Two different enzymes are primarily responsible for retinoic acid synthesis in rabbit liver cytosol
Values aren't reliable.
The preferred route doesn't depend on molybdenum. The alternative route result in formation of hydrogen peroxide, but the amounts shouldn't be monstrous, although it could occur at susceptible sites.
Choline isn't used up in esterifying retinol
If retinal couldn't be oxidized by any means, it could be converted to retinol for temporary storage.
The enzymes involved in esterification are acyltransferases:
- Lecithin:retinol acyltransferase (also high-affinity, low-capacity)
- Acyl-CoA:retinol acyltransferase
Genetic Variations Associated with Vitamin A Status and Vitamin A Bioavailability
"LRAT uses fatty acids from intracellular membrane phospholipids, while DGAT1 and the other ARAT(s) use newly-absorbed fatty acids[.]"

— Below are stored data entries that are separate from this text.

(** * ticktui: the OAuth2 authorization-code flow with a loopback callback

    Shallow embedding of [src/ticktui/oauth.py] (callback handler, redirect
    server, [perform_oauth_flow]), of [TickTickAuth], [TokenStorage] and the
    project loops of [TickTickClient] in [src/ticktui/api.py], and of their
    callers in [src/ticktui/app.py] (login screen, start-up) and
    [src/ticktui/cli.py] (client construction).  Python strings are modelled as byte
    strings (their UTF-8 encoding); the outside world (socket probes, the
    browser, the HTTP requests reaching the listener, the token endpoint and
    [secrets.token_urlsafe]) is an explicit environment record. *)

From Stdlib Require Import String Ascii ZArith List Bool Lia.
From Stdlib Require Import DecimalString.
Import ListNotations.
Open Scope string_scope.
Open Scope Z_scope.

(** ** Python string primitives *)

Definition char_eqb (a b : ascii) : bool := Ascii.eqb a b.

(** [s.split(c, 1)] when [c in s]: the text before and after the first [c]. *)
Fixpoint split_once (c : ascii) (s : string) : option (string * string) :=
  match s with
  | EmptyString => None
  | String x t =>
      if char_eqb x c then Some (EmptyString, t)
      else match split_once c t with
           | Some (a, b) => Some (String x a, b)
           | None => None
           end
  end.

(** [s.split(c)] *)
Fixpoint split_on (c : ascii) (s : string) : list string :=
  match s with
  | EmptyString => [EmptyString]
  | String x t =>
      let rest := split_on c t in
      if char_eqb x c then EmptyString :: rest
      else match rest with
           | a :: r => String x a :: r
           | [] => [String x EmptyString]
           end
  end.

(** [s.replace(a, b)] for single characters. *)
Fixpoint replace_char (a b : ascii) (s : string) : string :=
  match s with
  | EmptyString => EmptyString
  | String x t => String (if char_eqb x a then b else x) (replace_char a b t)
  end.

Fixpoint has_char (c : ascii) (s : string) : bool :=
  match s with
  | EmptyString => false
  | String x t => char_eqb x c || has_char c t
  end.

Fixpoint all_chars (p : ascii -> bool) (s : string) : bool :=
  match s with
  | EmptyString => true
  | String x t => p x && all_chars p t
  end.

Definition in_range (lo hi : nat) (c : ascii) : bool :=
  (lo <=? nat_of_ascii c)%nat && (nat_of_ascii c <=? hi)%nat.

Definition is_upper (c : ascii) : bool := in_range 65 90 c.
Definition is_lower (c : ascii) : bool := in_range 97 122 c.
Definition is_alpha (c : ascii) : bool := is_upper c || is_lower c.
Definition is_digit (c : ascii) : bool := in_range 48 57 c.

(** ASCII [str.lower()]. *)
Fixpoint lower (s : string) : string :=
  match s with
  | EmptyString => EmptyString
  | String x t =>
      String (if is_upper x then ascii_of_nat (nat_of_ascii x + 32) else x)
             (lower t)
  end.

(** [f"{n}"] for an int. *)
Definition str_of_Z (n : Z) : string := NilZero.string_of_int (Z.to_int n).

(** Python exceptions raised along the flow and by [urllib.parse]. *)
Inductive exn :=
| RuntimeError (msg : string)
| OverflowError        (* socket.bind with a port outside 0..65535 *)
| OSError              (* HTTPServer cannot bind its port *)
| BrowserError         (* webbrowser.open raising *)
| HTTPStatusError (status : Z)   (* response.raise_for_status *)
| TransportError       (* httpx connection failure *)
| JSONDecodeError      (* response.json() on a non-JSON body *)
| AttributeError       (* .get on a JSON value that is not an object *)
| ValueError (msg : string)
| NotAnIPAddress (address : string).
  (* ip_address: ValueError(f"{address!r} does not appear to be an IPv4 or IPv6 address") *)

Inductive outcome (A : Type) :=
| Ret (a : A)
| Raise (e : exn).
Arguments Ret {A} a.
Arguments Raise {A} e.

(** ** [urllib.parse] *)

(** Value of a hexadecimal digit, as in the [_hextobyte] table. *)
Definition hexval (c : ascii) : option nat :=
  if is_digit c then Some (nat_of_ascii c - 48)%nat
  else if in_range 65 70 c then Some (nat_of_ascii c - 55)%nat
  else if in_range 97 102 c then Some (nat_of_ascii c - 87)%nat
  else None.

(** [unquote]: every [%XX] with two hex digits becomes the byte [XX]; any
    other [%] is kept.  Strings are byte strings here: the result is the
    byte string that Python then decodes as UTF-8 with [errors='replace'];
    for ASCII text the two coincide, and the decoding step is not
    modelled. *)
Fixpoint unquote (s : string) : string :=
  match s with
  | EmptyString => EmptyString
  | String c t =>
      if char_eqb c "%" then
        match t with
        | String h1 (String h2 rest) =>
            match hexval h1, hexval h2 with
            | Some a, Some b => String (ascii_of_nat (16 * a + b)) (unquote rest)
            | _, _ => String c (unquote t)
            end
        | _ => String c (unquote t)
        end
      else String c (unquote t)
  end.

(** [unquote_plus] *)
Definition unquote_plus (s : string) : string := unquote (replace_char "+" " " s).

(** [parse_qsl(qs)] with [keep_blank_values=False], [strict_parsing=False]:
    empty fields, fields without [=] and fields with an empty value are
    dropped; name and value are [unquote_plus]-decoded. *)
Definition parse_field (nv : string) : list (string * string) :=
  match nv with
  | EmptyString => []
  | _ =>
      match split_once "=" nv with
      | None => []
      | Some (n, v) =>
          match v with
          | EmptyString => []
          | _ => [(unquote_plus n, unquote_plus v)]
          end
      end
  end.

Definition parse_qsl (qs : string) : list (string * string) :=
  flat_map parse_field (split_on "&" qs).

(** [parse_qs] groups the pairs of [parse_qsl] by name, keeping their order:
    [k in params] and [params[k][0]] are the first pair named [k]. *)
Fixpoint qs_first (k : string) (ps : list (string * string)) : option string :=
  match ps with
  | [] => None
  | (n, v) :: r => if String.eqb n k then Some v else qs_first k r
  end.

Definition is_scheme_char (c : ascii) : bool :=
  is_alpha c || is_digit c || char_eqb c "+" || char_eqb c "-" || char_eqb c ".".

(** The scheme test of [urlsplit]: [url[:i]] before the first [:] with
    [i > 0], a letter first and only scheme characters. *)
Definition split_scheme (url : string) : string * string :=
  match split_once ":" url with
  | Some (pre, post) =>
      match pre with
      | String c0 _ =>
          if is_alpha c0 && all_chars is_scheme_char pre then (lower pre, post)
          else (EmptyString, url)
      | EmptyString => (EmptyString, url)
      end
  | None => (EmptyString, url)
  end.
Lemma files_follow_try_GophishError {A} (body : Proc A) handler :
  files_follow body → (∀ exc, files_follow (handler exc)) →
  files_follow (try_except_GophishError body handler).
Proof.
  intros Hp Hk w. unfold try_except_GophishError. destruct (Hp w) as (t & Ht & Hfs).
  destruct (body w) as [[a|code|e|] w']; simpl in *; try by exists t.
  destruct e; try by exists t.
  destruct (Hk msg w') as (t' & Ht' & Hfs'). exists (t ++ t').
  by rewrite Ht', Ht, app_assoc, Hfs', Hfs, replay_app.
Qed.

Lemma files_follow_find_by_name resources name : files_follow (find_by_name resources name).
Proof.
  unfold find_by_name. destruct (find_by_name_loop resources name);
    [apply files_follow_pure | apply files_follow_raise].
Qed.

Lemma files_follow_export rows path : files_follow (export_csv_step rows path).
Proof.
  intros w. exists [ExportCsv path rows]. unfold export_csv_step, replay. simpl.
  by destruct (export_csv rows path (fs w)).
Qed.

Lemma files_follow_get_campaign env id incl : files_follow (get_campaign env id incl).
Proof.
  intros w. exists [GetCampaign id incl (campaign_reply env (fetches w) id)].
  unfold get_campaign. by destruct (campaign_reply env (fetches w) id).
Qed.

End FilesFollow.

Ltac files_follow_step :=
  first
    [ apply files_follow_pure | apply files_follow_return | apply files_follow_raise
    | apply files_follow_lift | apply files_follow_find_by_name
    | apply files_follow_export | apply files_follow_get_campaign
    | apply files_follow_sleep
    | apply files_follow_log; done
    | apply files_follow_bind; [|intros ?]
    | apply files_follow_try_ConfigError; [|intros ?]
    | apply files_follow_try_GophishError; [|intros ?] ].

Ltac files_follow_steps := repeat files_follow_step.

Lemma files_follow_poll_loop env config args id iv fuel : ∀ rem,
  files_follow (poll_loop env fuel config args id iv rem).
Proof.
  induction fuel as [|fuel IH]; intros rem.
  - intros w. exists []. by rewrite app_nil_r.
  - cbn [poll_loop]. apply files_follow_bind; [|done].
    unfold poll_cycle, print, print_err. files_follow_steps.
    + destruct (truthy (args_csv_out args)); unfold print; files_follow_steps.
    + destruct (iv =? 0)%Z; files_follow_steps.
    + destruct (rem =? 0)%Z; [case_bool_decide|destruct (rem - 1 <=? 0)%Z];
        files_follow_steps.
Qed.

Lemma files_follow_run env fuel args : files_follow (run env fuel args).
Proof.
  unfold run, print_err.
  apply files_follow_bind; [files_follow_steps|]. intros config.
  apply files_follow_bind; [files_follow_steps|]. intros _.
  destruct (args_report_only args).
  - destruct (args_campaign_id args) as [[| |]|];
      try apply files_follow_poll_loop; files_follow_steps.
  - apply files_follow_bind.
    { apply files_follow_try_GophishError; [|intros exc; files_follow_steps].
      unfold _build_campaign_payload, list_groups, list_templates, list_pages,
        list_sending_profiles. files_follow_steps. }
    intros payload.
    destruct (args_dry_run args || dry_run config);
      unfold _print_plan, print, print_err, create_campaign; files_follow_steps.
Qed.
(** Whether a text runs over several lines. *)
Fixpoint hasLineTerminator (s : string) : bool :=
  match s with
  | EmptyString => false
  | String c s' => isLineTerminator c || hasLineTerminator s'
  end.

(** ** A platform to run examples on

    The extension is computed as the path library does for a path whose
    last component has the form [name.ext]; patterns are searched as
    plain text, which is what a pattern without special characters means;
    one file exists; the hash and the two encoders are stand-ins, whose
    results the pipeline never inspects. *)
Module Demo.

Definition extname (path : string) : string :=
  let component := List.last (split "/" path) EmptyString in
  match split "." component with
  | [] | [_] => EmptyString
  | first :: rest =>
      if bool_decide (first = EmptyString) && bool_decide (length rest = 1)
      then EmptyString
      else "." +:+ List.last rest EmptyString
  end.

Definition String_match (s pattern : string) : outcome bool :=
  Returned match pattern with
           | EmptyString => true
           | String _ _ => includes pattern s
           end.

Definition readFile (path : string) : outcome (list byte) :=
  if bool_decide (path = "./notes.txt")
  then Returned (TextEncoder_encode "private notes")
  else Thrown "NotFound".

Definition platform : Platform :=
  Build_Platform
    extname
    String_match
    (fun _ => eq_refl)
    (fun _ => "0000000000000000000000000000000000000000")
    (fun b => x1f :: x8b :: b)
    (fun b => xce :: b)
    (fun _ => Returned (TextEncoder_encode "export {};"))
    readFile.

(** A page whose handler returns the given head and body. *)
Definition page (route template : string) (head : option string) (body : string) : Page :=
  {| route := route; template := template;
     handler := fun _ _ =>
       Returned (Some {| head := head; body := body; pd_headers := None |}) |}.
(** * The RestoreItemAction gRPC bridge of velero (pkg/plugin/restore_item_action.go)

    A shallow embedding of the caller-side stub [RestoreItemActionGRPCClient]
    and of the callee-side dispatcher [RestoreItemActionGRPCServer], with the
    properties their specification states about dispatch, serialization and
    fault isolation.

    Go functions that touch the outside of the bridge (the registered plugin
    implementations, the gRPC channel) are state transformers over a world
    [W]; a Go panic is a second kind of outcome next to a normal return. *)

From Stdlib Require Import ZArith Ascii String List.
From stdpp Require Import base option strings pretty gmap.

Local Open Scope string_scope.

(** ** Values shared by both sides *)

(** []byte *)
Definition Bytes : Type := list Byte.byte.

(** What [recover()] hands to the deferred function after a fault: a Go
    runtime error (nil dereference, index out of range, ...) or the value of
    an explicit [panic(v)] in a plugin. *)
Inductive PanicValue : Type :=
| runtime_Error (msg : string)
| panic_value (v : string).

Definition PanicValue_message (p : PanicValue) : string :=
  match p with
  | runtime_Error msg => "runtime error: " ++ msg
  | panic_value v => v
  end.

(** The runtime error of calling through a nil pointer. *)
Definition nil_dereference : PanicValue :=
  runtime_Error "invalid memory address or nil pointer dereference".

(** Go's [error] values, by the place that creates them. *)
Inductive error : Type :=
| SerializationError (msg : string)      (* encoding/json: Marshal, Unmarshal *)
| UnknownPluginError (name : string)     (* serverMux.getHandler *)
| NotARestoreItemAction (T : string)     (* errors.Errorf("%T is not a restore item action", impl) *)
| RecoveredFaultError (p : PanicValue)   (* handlePanic *)
| TransportError (msg : string)          (* the gRPC channel *)
| RemoteOperationError (msg : string)    (* returned by a plugin implementation *)
| errors_New (msg : string).             (* errors.New *)

(** The [Error()] method. *)
Definition Error (e : error) : string :=
  match e with
  | SerializationError msg => msg
  | UnknownPluginError name => "unknown plugin: " ++ name
  | NotARestoreItemAction T => T ++ " is not a restore item action"
  | RecoveredFaultError p => "plugin panicked: " ++ PanicValue_message p
  | TransportError msg => msg
  | RemoteOperationError msg => msg
  | errors_New msg => msg
  end.

Set Warnings "-register-all".

(** The values a [map[string]interface{}] document tree can hold.  [Chan]
    stands for the Go values encoding/json has no encoding for (channels,
    functions). *)
Inductive value : Type :=
| Null
| Bool (b : bool)
| Number (n : Z)
| Str (s : string)
| Array (l : list value)
| Map (m : list (string * value))
| Chan.

Module unstructured.
(** k8s.io/apimachinery unstructured.Unstructured *)
Record Unstructured : Type := mk { Object : list (string * value) }.
Definition UnstructuredContent (u : Unstructured) : list (string * value) :=
  Object u.
End unstructured.

Module api.
(** Modelled from the spec: api.Restore is declared in pkg/apis/velero/v1,
    which is not among the sources; it is the restore-job descriptor, one
    opaque metadata document. *)
Record Restore : Type := mk { Descriptor : list (string * value) }.
End api.

(** ** Outcomes of Go calls *)

Inductive outcome (A : Type) : Type :=
| Normal (a : A)
| Panics (p : PanicValue).
Arguments Normal {A} a.
Arguments Panics {A} p.

(** A Go call that can change the world and can panic. *)
Definition M (W A : Type) : Type := W -> outcome A * W.

#[global] Instance M_ret {W} : MRet (M W) := fun A a w => (Normal a, w).

#[global] Instance M_bind {W} : MBind (M W) := fun A B k m w =>
  match m w with
  | (Normal a, w') => k a w'
  | (Panics p, w') => (Panics p, w')
  end.

Definition panic {W A} (p : PanicValue) : M W A := fun w => (Panics p, w).

(** ** package velero *)

Module velero.
Module ResourceSelector.
Record t : Type := mk {
  IncludedNamespaces : list string;
  ExcludedNamespaces : list string;
  IncludedResources : list string;
  ExcludedResources : list string;
  LabelSelector : string }.
(** [velero.ResourceSelector{}] *)
Definition zero : t := mk [] [] [] [] EmptyString.
End ResourceSelector.

(** [Item] and [ItemFromBackup] are [runtime.Unstructured] objects and
    [Restore] is the descriptor; callers always set the three. *)
Module RestoreItemActionExecuteInput.
Record t : Type := mk {
  Item : unstructured.Unstructured;
  ItemFromBackup : unstructured.Unstructured;
  Restore : api.Restore }.
End RestoreItemActionExecuteInput.

(** [UpdatedItem] is an interface value and can be nil; [Warning] is an
    [error] and nil when there is none. *)
Module RestoreItemActionExecuteOutput.
Record t : Type := mk {
  UpdatedItem : option unstructured.Unstructured;
  Warning : option error }.
End RestoreItemActionExecuteOutput.

(** The interface [velero.RestoreItemAction]: what a plugin implements.
    [Execute] returns a pointer and an error, either of which can be nil. *)
Record RestoreItemAction (W : Type) : Type := mkRestoreItemAction {
  AppliesTo : M W (ResourceSelector.t * option error);
  Execute : RestoreItemActionExecuteInput.t ->
            M W (option RestoreItemActionExecuteOutput.t * option error) }.
Arguments mkRestoreItemAction {W} _ _.
Arguments AppliesTo {W} _.
Arguments Execute {W} _ _.
End velero.

(** ** package proto: the generated wire messages and client *)

Module proto.
Module AppliesToRequest.
Record t : Type := mk { Plugin : string }.
End AppliesToRequest.

Module AppliesToResponse.
Record t : Type := mk {
  IncludedNamespaces : list string;
  ExcludedNamespaces : list string;
  IncludedResources : list string;
  ExcludedResources : list string;
  Selector : string }.
End AppliesToResponse.

Module RestoreExecuteRequest.
Record t : Type := mk {
  Plugin : string;
  Item : Bytes;
  ItemFromBackup : Bytes;
  Restore : Bytes }.
End RestoreExecuteRequest.

Module RestoreExecuteResponse.
Record t : Type := mk {
  Item : Bytes;
  Warning : string }.
End RestoreExecuteResponse.

(** [proto.RestoreItemActionClient]: a call blocks until the remote side
    replied or the transport failed, and returns a response or an error. *)
Record RestoreItemActionClient (W : Type) : Type := mkRestoreItemActionClient {
  AppliesTo : AppliesToRequest.t -> W -> (AppliesToResponse.t + error) * W;
  Execute : RestoreExecuteRequest.t -> W -> (RestoreExecuteResponse.t + error) * W }.
Arguments mkRestoreItemActionClient {W} _ _.
Arguments AppliesTo {W} _ _ _.
Arguments Execute {W} _ _ _.
End proto.
(** C4, counterexample: the line of a server-side record without Modrinth
    link carries the labels CF, MR and MC, and prints the missing link as
    None, where the claimed form has bare fields and an empty one. *)
Lemma report_line_is_labelled :
  mi_category sodium_info = ServerSide
  ∧ l_modrinth (mi_links sodium_info) = None
  ∧ item_line ServerSide sodium_info
    = Py.lit "[服务端] sodium.jar | CF: https://www.curseforge.com/minecraft/mc-mods/sodium | MR: None | MC: https://search.mcmod.cn/s?key=sodium"
      ++ [10%N]
  ∧ spec_item_line ServerSide sodium_info
    = Py.lit "[服务端] sodium.jar | https://www.curseforge.com/minecraft/mc-mods/sodium |  | https://search.mcmod.cn/s?key=sodium"
      ++ [10%N]
  ∧ item_line ServerSide sodium_info ≠ spec_item_line ServerSide sodium_info.
Proof. vm_compute. repeat split. discriminate. Qed.

(** The buckets ignore case: Beta.jar comes after alpha.jar. *)
Example bucket_ignores_case :
  let mk name := {| mi_name := Py.lit name; mi_category := ClientOnly;
                    mi_links := mi_links sodium_info; mi_error := None;
                    mi_icon_data := None |} in
  mi_name <$> @bucket ascii_builtins ClientOnly
                [mk "Beta.jar"; sodium_info; mk "alpha.jar"; mk "Alpha.jar"]
  = [Py.lit "alpha.jar"; Py.lit "Alpha.jar"; Py.lit "Beta.jar"].
Proof. reflexivity. Qed.

(** ** The program on small inputs *)

(** A Forge manifest with [clientOnly = true] puts the archive in the
    client-only category, without diagnostic. *)
Example forge_client_archive :
  let m := @make_mod_info ascii_builtins offline
             (forge_jar "alpha" "clientOnly = true") in
  mi_name m = Py.lit "alpha.jar" ∧ mi_category m = ClientOnly
  ∧ mi_error m = None
  ∧ l_curseforge (mi_links m)
    = Py.lit "https://www.curseforge.com/minecraft/mc-mods/alpha".
Proof. vm_compute. repeat split. Qed.

(** The scan is by line, not by structure: a comment that mentions the key
    and the word counts as a declaration. *)
Example forge_comment_counts :
  classify (@parse_forge ascii_builtins
              (Py.lit "# clientOnly used to be true here") (Py.lit "mod"))
  = ClientOnly.
Proof. reflexivity. Qed.

(** An archive with neither manifest is parse-failed, with the diagnostic
    of [read_metadata]. *)
Example no_manifest_archive :
  let jar := {| jar_name := Py.lit "plain.jar"; jar_stem := Py.lit "plain";
                jar_zip := Archive [ {| filename := Py.lit "README.txt";
                                        contents := Return [] |} ] |} in
  let m := @make_mod_info ascii_builtins offline jar in
  mi_category m = ParseFailed
  ∧ mi_error m = Some (Py.lit "未找到mods.toml或fabric.mod.json").
Proof. vm_compute. repeat split. Qed.

(** A file that is not a zip archive is parse-failed, with the message of
    the exception. *)
Example unreadable_archive :
  let jar := {| jar_name := Py.lit "broken.jar"; jar_stem := Py.lit "broken";
                jar_zip := BadArchive (Py.lit "File is not a zip file") |} in
  let m := @make_mod_info ascii_builtins offline jar in
  mi_category m = ParseFailed
  ∧ mi_error m = Some (Py.lit "File is not a zip file").
Proof. vm_compute. repeat split. Qed.

(** A Fabric record is client-only exactly for the environment "client". *)
Example fabric_environments :
  let fabric env := {| m_loader := Some (Py.lit "fabric");
                       m_id := Some (Py.lit "examplemod");
                       m_name := Py.lit "Example Mod"; m_env := env;
                       m_client_only := false; m_icon := None |} in
  classify (Some (fabric (Some (Py.lit "client")))) = ClientOnly
  ∧ classify (Some (fabric (Some (Py.lit "*")))) = ServerSide
  ∧ classify (Some (fabric (Some (Py.lit "server")))) = ServerSide
  ∧ classify (Some (fabric None)) = ServerSide.
Proof. vm_compute. repeat split. Qed.

(** Without a hit of the right slug no score reaches the threshold: the
    title alone gives at most 50. *)
Example title_alone_is_not_enough :
  @modrinth_link ascii_builtins
    {| m_loader := Some (Py.lit "forge"); m_id := None;
       m_name := Py.lit "Sodium"; m_env := None; m_client_only := false;
       m_icon := None |}
    (λ _, Reply 200 (Some [ {| slug := Some (Py.lit "sodium");
                               title := Some (JString (Py.lit "Sodium")) |} ]))
  = None.
Proof. reflexivity. Qed.

(** The free slot of a finished task lets a waiting task in. *)
Example slot_is_reused :
  holding <$> @exec ascii_builtins two_workers quiet_world three_jars
                [Acquire 0; Acquire 2; Finish 0; Acquire 1]
                (initial two_workers three_jars)
  = Some 2.
Proof. reflexivity. Qed.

Phosphatidylcholine functions as a fatty acid donor and retinol would be the acceptor (to yield retinyl palmitate, stearate, oleate..). What's being consumed is the fatty acid of a structural lipid, not its choline. After the reaction, the lost fatty acid of phosphatidylcholine can be replenished and the molecule will be renewed.
If a lack of choline is severe enough to compromise cell structure, the person has greater concerns than the esterification of retinol. And the body can switch to the alternative pathway.
Free retinol appears in circulation after meals with higher vitamin A doses, showing that the esterification process can be overwhelmed, but it can be prevented by avoiding equine amounts at once and by consuming extra fat with the meal to cooperate with the backup acyltransferase.